Ideal Use Cases & Fit

naabu is best suited for scenarios where speed and efficiency are crucial, such as automated scanning of multiple subdomains or IP addresses to identify reachable services. It excels when integrated into early reconnaissance phases of security assessments, offering insights into exposed services. However, it is not intended for comprehensive deep protocol analysis, focusing instead on quick open port discovery.

Value in Workflows

In security workflows, naabu provides value by enabling rapid identification of accessible ports across numerous targets, making it an indispensable tool for pre-assessment stages. Its output can serve as foundational data for subsequent tools that perform detailed analyses, ensuring a streamlined security assessment process.

Input Data

naabu expects input data in the form of a file containing newline-separated subdomains or IP addresses. This input is essential for directing the scan to appropriate targets. For example, the input file might look like this:

www.example.com
142.251.37.164
www1.example.com

Configuration

  • silent: Controls whether the output is saved silently to a file. Default is true.
  • json: Specifies if the output should be written in JSON lines format. This is optional.
  • port: Defines specific ports to scan, such as 80 or 443. Optional.
  • top-ports: Selects the top ports to scan from predefined groups. Default is '100'.
  • exclude-ports: Allows specification of ports to exclude from the scan.

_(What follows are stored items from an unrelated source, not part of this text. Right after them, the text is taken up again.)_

Lemma obs_rtermack w :
  obs (fsm_rtermack cb w) =
    let '(s, t, a) := obs w in
    match s with
    | LS_CLOSING => (LS_CLOSED, false, a ++ vis cb [Tlf])
    | LS_STOPPING => (LS_STOPPED, false, a ++ vis cb [Tlf])
    | LS_ACKRCVD => (LS_REQSENT, t, a)
    | LS_OPENED => (LS_OPENED, true, (a ++ vis cb [Tld]) ++ [Scr])
    | _ => (s, t, a)
    end.
Proof using Hq. unfold fsm_rtermack. by_state w. Qed.

Lemma obs_rcoderej d w :
  obs (fsm_rcoderej d w) =
    let '(s, t, a) := obs w in
    if (HEADERLEN <=? Z.of_nat (length d)) && bool_decide (s = LS_ACKRCVD) then (LS_REQSENT, t, a) else (s, t, a).
Proof.
  unfold fsm_rcoderej. destruct (obs w) as [[s t] a] eqn:Ew. rewrite (obs_state _ _ _ _ Ew), Z.leb_antisym.
  destruct (_ <? _); cbn [negb andb]; [done|]. case_bool_decide; [|done]. by rewrite obs_goto, Ew.
Qed.

Lemma obs_protreject w :
  obs (fsm_protreject cb w) =
    let '(s, t, a) := obs w in
    match s with
    | LS_CLOSING => (LS_CLOSED, false, a ++ vis cb [Tlf])
    | LS_CLOSED => (LS_CLOSED, t, a ++ vis cb [Tlf])
    | LS_STOPPING | LS_REQSENT | LS_ACKRCVD | LS_ACKSENT => (LS_STOPPED, false, a ++ vis cb [Tlf])
    | LS_STOPPED => (LS_STOPPED, t, a ++ vis cb [Tlf])
    | LS_OPENED => (LS_STOPPING, true, (a ++ vis cb [Tld]) ++ [Str])
    | _ => (s, t, a)
    end.
Proof using Hq. unfold fsm_protreject. by_state w. Qed.

(** The code, identifier and options of a packet whose length field is sound. *)
Definition parse (p : list Z) : option (Z * Z * list Z) :=
  let len := GETSHORT (nth 2 p 0) (nth 3 p 0) in
  if (HEADERLEN <=? Z.of_nat (length p)) && (HEADERLEN <=? len) && (len <=? Z.of_nat (length p))
  then Some (nth 0 p 0, nth 1 p 0, take (Z.to_nat (len - HEADERLEN)) (drop 4 p)) else None.

Definition ext_ret (code i : Z) (d : list Z) w : Z :=
  match extcode cb with Some e => (e code i d w).1 | None => 0 end.

Lemma obs_unknown_code code i d p w :
  obs (unknown_code cb code i d p w) =
    if ext_ret code i d w =? 0 then ((obs w).1, (obs w).2 ++ [Scj]) else obs w.
Proof using Hq.
  unfold unknown_code, ext_ret. destruct (extcode cb) as [e|] eqn:Ee; cbv zeta.
  - pose proof (q_extcode _ Hq e code i d w Ee) as Hs. destruct (e code i d w) as [r w1].
    apply same_obs in Hs. cbn [fst snd] in *. rewrite <- Hs. destruct (r =? 0); [|done].
    rewrite obs_scj. by rewrite obs_modify.
  - cbn [Z.eqb]. rewrite obs_scj. by rewrite obs_modify.
Qed.

Lemma obs_input p w :
  obs (fsm_input cb p w) =
    match parse p, state (the_fsm w) with
    | None, _ => obs w
    | _, (LS_INITIAL | LS_STARTING) => obs w
    | Some (code, i, d), _ =>
        if code =? CONFREQ then obs (fsm_rconfreq cb i d w)
        else if code =? CONFACK then obs (fsm_rconfack cb i d w)
        else if (code =? CONFNAK) || (code =? CONFREJ) then obs (fsm_rconfnakrej cb code i d w)
        else if code =? TERMREQ then obs (fsm_rtermreq cb i w)
        else if code =? TERMACK then obs (fsm_rtermack cb w)
        else if code =? CODEREJ then obs (fsm_rcoderej d w)
        else if ext_ret code i d w =? 0 then ((obs w).1, (obs w).2 ++ [Scj]) else obs w
    end.
Proof using Hq.
  unfold fsm_input, parse. rewrite !Z.leb_antisym.
  destruct (Z.of_nat (length p) <? HEADERLEN); cbn [negb andb]; [done|].
  set (len := GETSHORT _ _). destruct (len <? HEADERLEN); cbn [negb andb]; [done|].
  destruct (Z.of_nat (length p) <? len); cbn [negb]; [done|]. cbv zeta.
  set (d := take _ _). set (code := nth 0 p 0). set (i := nth 1 p 0).
  destruct (state (the_fsm w)); try done; repeat (destruct (_ =? _); cbn [orb]; [done|]); apply obs_unknown_code.
Qed.

(** *** RFC 1661 *)

(** The RFC's name of an event, or [None] for one the RFC has the automaton discard. *)
Inductive denotes w : event -> option rfc_event -> Prop :=
| den_up : denotes w LowerUp (Some RUp)
| den_down : denotes w LowerDown (Some RDown)
| den_open : denotes w Open (Some ROpen)
| den_close r : denotes w (Close r) (Some RClose)
| den_protreject : denotes w ProtReject (Some RXJm)
| den_to_p : timer w = true -> 0 < retransmits (the_fsm w) -> denotes w Timeout (Some TOp)
| den_to_m : timer w = true -> retransmits (the_fsm w) <= 0 -> denotes w Timeout (Some TOm)
| den_no_to : timer w = false -> denotes w Timeout None
| den_short p : parse p = None -> denotes w (Input p) None
| den_early p : state (the_fsm w) = LS_INITIAL \/ state (the_fsm w) = LS_STARTING -> denotes w (Input p) None
| den_rcr p i d e : parse p = Some (CONFREQ, i, d) -> e = RCRp \/ e = RCRm -> denotes w (Input p) (Some e)
| den_rca p i d : parse p = Some (CONFACK, i, d) ->
    denotes w (Input p) (if ack_valid i d w then Some RCA else None)
| den_rcn p code i d : parse p = Some (code, i, d) -> code = CONFNAK \/ code = CONFREJ ->
    denotes w (Input p) (if nak_valid code i d w then Some RCN else None)
| den_rtr p i d : parse p = Some (TERMREQ, i, d) -> denotes w (Input p) (Some RTR)
| den_rta p i d : parse p = Some (TERMACK, i, d) -> denotes w (Input p) (Some RTA)
| den_rxj p i d : parse p = Some (CODEREJ, i, d) ->
    denotes w (Input p) (if HEADERLEN <=? Z.of_nat (length d) then Some RXJp else None)
| den_ruc p code i d : parse p = Some (code, i, d) -> ~ 1 <= code <= 7 ->
    denotes w (Input p) (if ext_ret code i d w =? 0 then Some RUC else None).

Optional.
  • proxy: Sets the SOCKS5 proxy address required for the scan, essential for proxy environments.
  • proxy-auth: Provides authentication details for the SOCKS5 proxy, necessary for access.
  • timeout: Adjusts the time in seconds before a scan times out; default is 500 milliseconds.
  • retries: Indicates the number of retries for each port scan, which defaults to 3.

These parameters enable workflow builders and AI agents to fine-tune the tool's performance according to specific scanning requirements.